**MATERIAL PROVIDED:**
(** C8: when the provider answers the search with a list of entries,
    the songs returned are those of the kept entries, one for one and in
    order, where an entry is kept exactly when it is not [None], not
    empty and has a non-empty id; the url of each song is the watch
    prefix followed by the id of its entry; and on typed entries the
    search does return, with as many songs as there are kept entries. *)
Theorem search_songs_tracks query w r es :
  (ydl YDL_OPTS (search_url query) (wall_clock w)).1 = Returns (Some r) →
  entries r = Some es →
  (∀ e, e ∈ kept_entries es ↔
        Some e ∈ es ∧ e ≠ ∅ ∧ truthy (dict_get_or e "id" (VStr "")) = true) ∧
  (∀ songs w', search_songs ydl pyd query w = (Ok songs, w') →
     Forall2 (λ e s, url s = "https://music.youtube.com/watch?v="
                               +:+ py_str (dict_get_or e "id" (VStr "")))
             (kept_entries es) songs) ∧
  (Forall typed_entry (kept_entries es) →
     ∃ songs w', search_songs ydl pyd query w = (Ok songs, w') ∧
       length songs = length (kept_entries es) ∧
       Forall2 (λ e s, ∃ id, e !! "id" = Some (VStr id) ∧
                  url s = "https://music.youtube.com/watch?v=" +:+ id)
               (kept_entries es) songs).
Proof.
  intros Hret He. split; [apply elem_of_kept_entries|].
  assert (Hurl : ∀ songs w', search_songs ydl pyd query w = (Ok songs, w') →
     Forall2 (λ e s, url s = "https://music.youtube.com/watch?v="
                               +:+ py_str (dict_get_or e "id" (VStr "")))
             (kept_entries es) songs).
  { intros songs w'. rewrite search_songs_run, Hret, (searched_entries _ _ He).
    destruct (collect_songs pyd es []) as [ss|] eqn:Hc; [|discriminate].
    intros [= <- _]. apply collect_songs_kept in Hc as (ss' & -> & Hss). simpl.
    eapply Forall2_songs; [|exact Hss].
    intros e s Hk Hs. by destruct (song_of_entry_fields _ _ _ Hk Hs) as (? & _). }
  split; [exact Hurl|].
  intros Htyped. destruct (collect_songs_typed pyd es [] Htyped) as [songs Hc].
  exists songs, (called YDL_OPTS (search_url query)
            (ydl YDL_OPTS (search_url query) (wall_clock w)).2 w).
  assert (Hrun : search_songs ydl pyd query w = (Ok songs, called YDL_OPTS (search_url query)
            (ydl YDL_OPTS (search_url query) (wall_clock w)).2 w)).
  { by rewrite search_songs_run, Hret, (searched_entries _ _ He), Hc. }
  split; [exact Hrun|]. pose proof (Hurl _ _ Hrun) as HF.
  split; [symmetry; by eapply Forall2_length|].
  assert (Hboth : Forall (λ e, typed_entry e ∧ kept_entry (Some e) = Some e)
                         (kept_entries es)).
  { apply Forall_and. split; [exact Htyped | apply kept_entries_kept]. }
  eapply Forall2_impl_Forall; [exact Hboth | exact HF |].
  simpl. intros e s [(Hid & _) Hk] Hu. revert Hid Hk Hu.
  unfold kept_entry, entry_id, dict_get_or.
  destruct (e !! "id") as [[| | |id]|]; simpl; try done.
  - intros _ _ Hu. by exists id.
  - rewrite andb_false_r. done.
Qed.
End search_facts.

Lemma search_songs_tracks_witness :
  ∃ songs w',
    search_songs sample_ydl PydanticV2 "bernadya" empty_world = (Ok songs, w') ∧
    length songs = 2%nat ∧
    Forall2 (λ e s, ∃ id, e !! "id" = Some (VStr id) ∧
               url s = "https://music.youtube.com/watch?v=" +:+ id)
            (kept_entries sample_entries) songs.
Proof.
  apply (search_songs_tracks sample_ydl PydanticV2 "bernadya" empty_world
           (sample_listing (search_url "bernadya")) sample_entries).
  - reflexivity.
  - reflexivity.
  - vm_compute. repeat constructor.
Defined.

(** ** Aggregation *)

Section aggregate_facts.
Variable ydl : provider.
Variable pyd : pydantic.

Lemma listed_calls urls w :
  provider_calls (listed ydl urls w) = provider_calls w ++ map (pair YDL_OPTS) urls.
Proof.
  revert w. induction urls as [|u urls IH]; intros w; simpl.
  - by rewrite app_nil_r.
  - rewrite IH. simpl. by rewrite <- app_assoc.
Qed.


(** One turn of the loop on a standard output that takes every line:
    the artist's batch is appended when there is one, and nothing is
    raised. *)
Lemma artist_turn stdout u responses w :
  (∀ l, stdout l = true) →
  try_except (artist_body ydl pyd stdout u responses)
             (fun artist_error =>
                _ ← print stdout (ErrorFetching u artist_error); mret responses) w =
    (Ok (responses ++ option_list (batch pyd (u, (ydl YDL_OPTS u (wall_clock w)).1))),
     called YDL_OPTS u (ydl YDL_OPTS u (wall_clock w)).2 w).
Proof.
  intros Hq.
  unfold try_except, artist_body, extract_info, print, mbind, M_bind, batch, called, channel_of.
  rewrite Hq.
  destruct (ydl YDL_OPTS u (wall_clock w)) as [[msg|[r|]] dt]; simpl; rewrite ?Hq; simpl;
    try (by rewrite app_nil_r).
  destruct (info_falsy r); simpl; rewrite ?Hq; simpl; [by rewrite app_nil_r|].
  unfold lift, mbind. destruct (artist_songs pyd r) as [songs|]; simpl; rewrite ?Hq; simpl;
    [|by rewrite app_nil_r].
  destruct (new_SongResponse pyd _ _ songs); simpl; rewrite ?Hq; simpl;
    [done|by rewrite app_nil_r].
Qed.

Lemma artist_loop_run stdout urls responses w :
  (∀ l, stdout l = true) →
  artist_loop ydl pyd stdout urls responses w =
    (Ok (responses ++ omap (batch pyd) (zip urls (outcomes ydl urls w))),
     listed ydl urls w).
Proof.
  intros Hq. revert responses w. induction urls as [|u urls IH]; intros responses w.
  - simpl. by rewrite app_nil_r.
  - cbn [artist_loop outcomes listed zip_with]. unfold mbind at 1, M_bind at 1.
    rewrite (artist_turn stdout u responses w Hq), IH, <- app_assoc. f_equal. f_equal. f_equal.
    change (omap (batch pyd) ((u, ?o) :: ?l))
      with (match batch pyd (u, o) with
            | Some b => b :: omap (batch pyd) l
            | None => omap (batch pyd) l
            end).
    by destruct (batch pyd _).
Qed.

**EXERCISE:** Please make an exact copy of the lines above from the line with "intros Hret He." through the line with "(ydl YDL_OPTS (search_url query) (wall_clock w)).2 w)).", both ends included.

**OUTPUT FOR THIS TASK:**
  intros Hret He. split; [apply elem_of_kept_entries|].
  assert (Hurl : ∀ songs w', search_songs ydl pyd query w = (Ok songs, w') →
     Forall2 (λ e s, url s = "https://music.youtube.com/watch?v="
                               +:+ py_str (dict_get_or e "id" (VStr "")))
             (kept_entries es) songs).
  { intros songs w'. rewrite search_songs_run, Hret, (searched_entries _ _ He).
    destruct (collect_songs pyd es []) as [ss|] eqn:Hc; [|discriminate].
    intros [= <- _]. apply collect_songs_kept in Hc as (ss' & -> & Hss). simpl.
    eapply Forall2_songs; [|exact Hss].
    intros e s Hk Hs. by destruct (song_of_entry_fields _ _ _ Hk Hs) as (? & _). }
  split; [exact Hurl|].
  intros Htyped. destruct (collect_songs_typed pyd es [] Htyped) as [songs Hc].
  exists songs, (called YDL_OPTS (search_url query)
            (ydl YDL_OPTS (search_url query) (wall_clock w)).2 w).
  assert (Hrun : search_songs ydl pyd query w = (Ok songs, called YDL_OPTS (search_url query)
            (ydl YDL_OPTS (search_url query) (wall_clock w)).2 w)).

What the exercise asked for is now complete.